** TO DO **
In the data that follows, every line containing the word "false" should be returned.

=== SUPPLIED ENTRIES ===

(** The delimiter does not overlap itself: where it does not begin within a
    string, it does not begin there either when the string is followed by
    the delimiter. *)
Lemma prefix_eof_append (c : ascii) (s rest : string) :
  String.prefix "eof" (String c s) = false ->
  String.prefix "eof" (String c s ++ "eof" ++ rest) = false.
Proof.
  intros Hp.
  destruct s as [ | c2 [ | c3 s]].
  - change (String c "" ++ "eof" ++ rest) with (String c (String "e" (String "o" (String "f" rest)))).
    cbn [String.prefix]. destruct (ascii_dec "e" c); [ | reflexivity].
    destruct (ascii_dec "o" "e"); [discriminate | reflexivity].
  - change (String c (String c2 "") ++ "eof" ++ rest)
      with (String c (String c2 (String "e" (String "o" (String "f" rest))))).
    cbn [String.prefix]. destruct (ascii_dec "e" c); [ | reflexivity].
    destruct (ascii_dec "o" c2); [ | reflexivity].
    destruct (ascii_dec "f" "e"); [discriminate | reflexivity].
  - change (String c (String c2 (String c3 s)) ++ "eof" ++ rest)
      with (String c (String c2 (String c3 (s ++ "eof" ++ rest)))).
    cbn [String.prefix] in Hp |- *.
    destruct (ascii_dec "e" c); [ | reflexivity].
    destruct (ascii_dec "o" c2); [ | reflexivity].
    destruct (ascii_dec "f" c3); [ | reflexivity].
    destruct s; discriminate Hp.
Qed.

Lemma Index_framed (r rest : string) :
  Index r "eof" = None -> Index (r ++ "eof" ++ rest) "eof" = Some (String.length r).
Proof.
  induction r as [ | c r IH]; intros Hr.
  - change ("" ++ "eof" ++ rest) with ("eof" ++ rest). apply Index_prefix.
  - cbn [Index] in Hr.
    destruct (String.prefix "eof" (String c r)) eqn:Hp; [discriminate | ].
    destruct (Index r "eof") eqn:Hi; [discriminate | ].
    pose proof (prefix_eof_append c r rest Hp) as Hp'.
    change (String c r ++ "eof" ++ rest) with (String c (r ++ "eof" ++ rest)) in Hp' |- *.
    cbn [Index]. rewrite Hp', IH by reflexivity. reflexivity.
Qed.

===

** ANSWER TO THIS PROBLEM **
  String.prefix "eof" (String c s) = false ->
  String.prefix "eof" (String c s ++ "eof" ++ rest) = false.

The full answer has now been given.